For a few years, I had imagined a set of full color LED Christmas lights where of course, you would have much richer colors than incandescents, and you could control the colors on each bulb; so no more screwing in and out. Not only that, it would be nice to have an LED device where you could mix your own colors. Current full color LED toys, including CarpenterDecorations' Intellishine LED C7 bulbs, are programmed to flash only red, yellow, green, cyan, blue, magenta and a high Kelvin white. It would be nice to try to simulate incandescent white (basically turning down some of the blue and even less of the green), as well as orange, a darker purple. And to even try to simulate the dullr blue f the incandescent bulbs.

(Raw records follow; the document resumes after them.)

(* ===== verification/FeaturesMeta.v ===== *)
(** * What the inspector says about the features

    [inspector/backend/features_meta.py]: the table of feature names, labels and
    definitions, with its lookup, against the registry of [Features]. *)

From S2P Require Import Prelude PyFloat PyStr Features.
From Stdlib Require Import ZArith Lia Ascii.

#[local] Open Scope string_scope.
#[local] Open Scope list_scope.
#[local] Open Scope Z_scope.

Module FeatureMeta.
Record t := mk { index : Z; key : string; label : string; definition : string; range : string; default : pyfloat; group : string }.
End FeatureMeta.
#[export] Instance feature_meta_eq_dec : EqDecision FeatureMeta.t.
Proof. solve_decision. Defined.
Notation FM := FeatureMeta.mk.

(** A word between double quotes; text beyond ASCII is in UTF-8. *)
Definition quoted (s : string) : string := String (ascii_of_nat 34) s +:+ String (ascii_of_nat 34) EmptyString.

Definition FEATURE_DEFS : list FeatureMeta.t := [
    FM 0 "top1_cosine" "cosine similarity to best match"
      "cosine of best Stage-C candidate" "[0,1]" f0 "retrieval";
    FM 1 "top1_rrf" "fused retrieval score of best match"
      "RRF (reciprocal-rank fusion) score of top1, post-boost" "[0,~0.05]" f0 "retrieval";
    FM 2 "top1_jaccard" "template overlap with best match"
      "template-set Jaccard vs top1" "[0,1]" f0 "retrieval";
    FM 3 "margin_cos" "similarity gap to runner-up match"
      "top1_cosine - top2_cosine" "[0,1]" f0 "retrieval";
    FM 4 "mean_top5_cosine" "average similarity of top-5 matches"
      "mean cosine of top-5" "[0,1]" f0 "retrieval";
    FM 5 "n_candidates" "how many candidates were retrieved"
      "len(candidates)/20" "[0,1]" f0 "retrieval";
    FM 6 "label_hist_entropy" "label disagreement among candidates"
      "Shannon entropy of candidate labels / ln 4; 1 = maximally mixed" "[0,1]" f1 "retrieval";
    FM 7 "top1_label_frac" "candidates agreeing with best match's label"
      "fraction of candidates sharing top1's label" "[0,1]" f0 "retrieval";
    FM 8 "same_test_case_top1" "best match is the same test"
      "top1 has same test_case_hash" "{0,1}" f0 "retrieval";
    FM 9 "same_error_hash_top1" "best match has identical error hash"
      "top1 error_hash equal" "{0,1}" f0 "retrieval";
    FM 10 "same_exception_fp_top1" "best match has same exception fingerprint"
      "top1 exception_fp equal" "{0,1}" f0 "retrieval";
    FM 11 "recency_top1" "how recent the best match is"
      "decay(age_days(top1)); 1 = labeled today" "(0,1]" f0 "retrieval";
    FM 12 "src_weight_top1" "trust in best match's label source"
      "label-source weight of top1 (human > auto)" "[0.3,1]" f0 "retrieval";
    FM 13 "hist_pb" "history vote for Product Bug"
      "weighted candidate mass for pb" "[0,1]" f0 "history";
    FM 14 "hist_ab" "history vote for Automation Bug"
      "weighted candidate mass for ab" "[0,1]" f0 "history";
    FM 15 "hist_si" "history vote for System Issue"
      "weighted candidate mass for si" "[0,1]" f0 "history";
    FM 16 "hist_nd" "history vote for No Defect"
      "weighted candidate mass for nd" "[0,1]" f0 "history";
    FM 17 "kb_top1_score" "match score of best KB failure-mode"
      "best score_mode (§6.2)" "[0,1]" f0 "kb";
    FM 18 "kb_purity" "label consistency of matched KB mode"
      "purity of best mode" "[0,1]" f0 "kb";
    FM 19 "kb_support" "evidence volume behind matched KB mode"
      "log1p(support)/log1p(1000)" "[0,1]" f0 "kb";
    FM 20 "kb_same_fp" "KB mode shares this exception fingerprint"
      "exception_fp in best mode fps" "{0,1}" f0 "kb";
    FM 21 "kb_prior_conf" "confidence of the matched seed rule"
      "prior confidence of matched seed mode" "[0,1]" f0 "kb";
    FM 22 "seed_pb" "seed rule says Product Bug"
      "one-hot matched seed prior=pb" "{0,1}" f0 "kb";
    FM 23 "seed_ab" "seed rule says Automation Bug"
      "one-hot matched seed prior=ab" "{0,1}" f0 "kb";
    FM 24 "seed_si" "seed rule says System Issue"
      "one-hot matched seed prior=si" "{0,1}" f0 "kb";
    FM 25 "seed_nd" "seed rule says No Defect"
      "one-hot matched seed prior=nd" "{0,1}" f0 "kb";
    FM 26 "flakiness_score" "how flaky this test has been"
      "1 - p(same outcome as previous run), 30d" "[0,1]" half "history";
    FM 27 "test_fail_rate_30d" "test's failure rate, last 30 days"
      "failures/runs, 30d" "[0,1]" half "history";
    FM 28 "flips_30d" "pass/fail flips, last 30 days"
      "log1p(pass<->fail flips)/log1p(20)" "[0,1]" f0 "history";
    FM 29 "co_failure_group_size" "how many failures share this signature"
      "log1p(group size)/log1p(200)" "[0,1]" f0 "grouping";
    FM 30 "group_dominance" "group's share of launch failures"
      "group size / launch failures" "(0,1]" f0 "grouping";
    FM 31 "launch_fail_fraction" "fraction of launch items failing"
      "launch failures / launch items" "[0,1]" f0 "grouping";
    FM 32 "si_prior" "launch-wide burst prior (si)"
      "burst prior from §5: many simultaneous look-alike failures suggest a system issue" "[0,0.9]" f0 "grouping";
    FM 33 "test_age_days" "how old this test is"
      "log1p(min(days,365))/log1p(365)" "[0,1]" f0 "history";
    FM 34 "item_log_count" "how many logs survived filtering"
      "surviving logs / 20" "[0,1]" f0 "signal";
    FM 35 "has_stacktrace" "failure carries a stack trace"
      "1 = a stack trace was detected in the logs (§1.3)" "{0,1}" f0 "signal";
    FM 36 "is_assertion" "failure is an assertion error"
      "1 = the primary exception is an assertion (§3.4)" "{0,1}" f0 "signal";
    FM 37 "is_merged_small_logs" "many small logs merged into one"
      "1 = small logs were merged into one document before analysis (§3.4)" "{0,1}" f0 "signal";
    FM 38 "exception_count" "distinct exceptions in the logs"
      "min(len(exceptions),5)/5" "[0,1]" f0 "signal";
    FM 39 "llm_failing_layer" "LLM: which layer failed"
      "Layer where the failure sits according to the LLM extractor, as a code; 0 = unknown or LLM off (spec 04 §4.2)." "{0,1,2,3,4}" f0 "llm";
    FM 40 "llm_error_class" "LLM: extracted error class"
      "Error class according to the LLM extractor, as a code; 0 = unknown or LLM off (spec 04 §4.2)." "{0..13}" f0 "llm";
    FM 41 "status_codes_present" "has status codes to compare"
      "1 = this failure's text contains unmasked status codes (e.g. HTTP codes), so agreement can be checked at all." "{0,1}" f0 "discriminant";
    FM 42 "status_codes_match_top1" "status codes match best match"
      "1 = this failure and the best match carry exactly the same set of status codes." "{0,1}" f0 "discriminant";
    FM 43 "identifier_jaccard_top1" "shared identifiers with best match"
      ("Overlap of identifier tokens (class names, endpoints, test names) with the best match, 0 to 1 (identifier-token Jaccard). 0 can mean " +:+ quoted "nothing to compare" +:+ " — see " +:+ quoted "has identifiers to compare" +:+ ".") "[0,1]" f0 "discriminant";
    FM 44 "hash_gate_blocked" "exact match found but rejected"
      "1 = an identical error ID (error_hash) existed, but the safety gate rejected inheriting its label because unmasked details disagreed (status codes / identifiers). A warning sign for look-alike traps." "{0,1}" f0 "discriminant";
    FM 45 "identifiers_present" "has identifiers to compare"
      ("1 = this failure's message contains identifier tokens, so " +:+ quoted "shared identifiers" +:+ " 0 means real disagreement, not missing data (v4, 2026-07-18b).") "{0,1}" f0 "discriminant";
    FM 46 "ident_jaccard_source" "where the identifier neighbour came from"
      "Where the identifier comparison's neighbour came from: 1.0 = exact-hash match, 0.5 = closest history candidate (Stage C), 0 = no neighbour (v5, 2026-07-20)." "{0,0.5,1}" f0 "discriminant"].

(** [{key: i for i, key, *_ in FEATURE_DEFS}]: of two rows with a key the later counts. *)
Definition FEATURE_INDEX : list (string * Z) :=
  fold_left (fun d m => dset (FeatureMeta.key m) (FeatureMeta.index m) d) FEATURE_DEFS [].

Definition describe (key : string) : FeatureMeta.t :=
  match List.find (fun m => bool_decide (FeatureMeta.key m = key)) FEATURE_DEFS with
  | Some m => m
  | None => FM (-1) key key "(unknown feature — not in schema)" "?" f0 "other"
  end.

(** ** The table against the registry *)

(** A name of the index has its row: the one [describe] finds, under its number. *)
Lemma describe_indexed key i : dget key FEATURE_INDEX = Some i ->
  describe key ∈ FEATURE_DEFS /\ FeatureMeta.key (describe key) = key /\ FeatureMeta.index (describe key) = i.
Proof.
  intros Hi. assert (forallb (fun kv => bool_decide (describe kv.1 ∈ FEATURE_DEFS) &&
    bool_decide (FeatureMeta.key (describe kv.1) = kv.1) && (FeatureMeta.index (describe kv.1) =? kv.2)) FEATURE_INDEX = true)
    as Hall by (by vm_compute).
  rewrite forallb_forall in Hall. specialize (Hall (key, i)). rewrite <- list_elem_of_In in Hall.
  apply dget_elem in Hi. specialize (Hall Hi). cbn [fst snd] in Hall.
  apply andb_true_iff in Hall as [[H1%bool_decide_eq_true H2%bool_decide_eq_true]%andb_true_iff H3%Z.eqb_eq]. done.
Qed.

(** The table describes 47 names, the snapshot has 64 columns: the one-hot columns of
    the two categoricals have no row, and the two rows there are for them name no
    column; what follows them has a number that is not its column's. *)
Lemma table_against_registry :
  length FEATURE_DEFS = 47%nat /\ length feature_names = 64%nat
  /\ List.filter (fun k => negb (bool_decide (k ∈ FEATURE_INDEX.*1))) feature_names
     = (FeatureDef.name <$> _onehot_defs "llm_failing_layer" FAILING_LAYER_LEVELS ++ _onehot_defs "llm_error_class" ERROR_CLASS_LEVELS)
  /\ List.filter (fun k => negb (bool_decide (k ∈ feature_names))) FEATURE_INDEX.*1 = ["llm_failing_layer"; "llm_error_class"]
  /\ take 39 feature_names = take 39 (FeatureMeta.key <$> FEATURE_DEFS)
  /\ dget "status_codes_present" FEATURE_INDEX = Some 41 /\ feature_names !! 39%nat = Some "status_codes_present".
Proof. by vm_compute. Qed.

I had no idea whether such a thing was even possible now (perhaps too complex or somethng, as each bulb would have to have its own address; would the cord be too thick with pairs of wires for each bulb? etc). It was taking long enough for strngs of single color bulbs to come out. It was just a few months ago, when I was on the site of ColorKinetics, makers of those color wash lights at the Discovery Channel store and other similar outlets, that I found they had a whole line of other LED products, including a programmable string of lights!
ColorKinetic iColorFlex
It is not designes specifically as a Christmas set, but could be used as that. They can be used for outside graphic displays and even set in rows and columns as a sign. With only a three wire cord, and a computerized program, it is able to have fully adressable nodes. With a table listing each node, you can easily set the color of each, and sequences, timing; etc. It is the holy grail of all Christmas lighting! (and at that price, I would use it all year round. Set the color for any occasion!)
I'd really like to have this; except for a few issues.
Price: I called, and they are about $450 for a set of 50. I still wanted it, but then also, what killed that was:
The primary red color is listed in the specs as being 617nm. That is well into the orange range. The spec even calls it "amber" [img]/ubbthreads/images/graemlins/ooo.gif[/img] This would make a nice Christmassy red impossible, and throw all of the other colors off. (I'm real picky about this!)
Plus, the shapes are not really good. The dome shape may be too short to be very visible unless the node happens to be facing you, and the long one looks too odd for a Christmas light.
So what does everyone else think of this?
Does anyone have one?
Does anyone know of something else like it, but cheaper? Better shape? Purer red?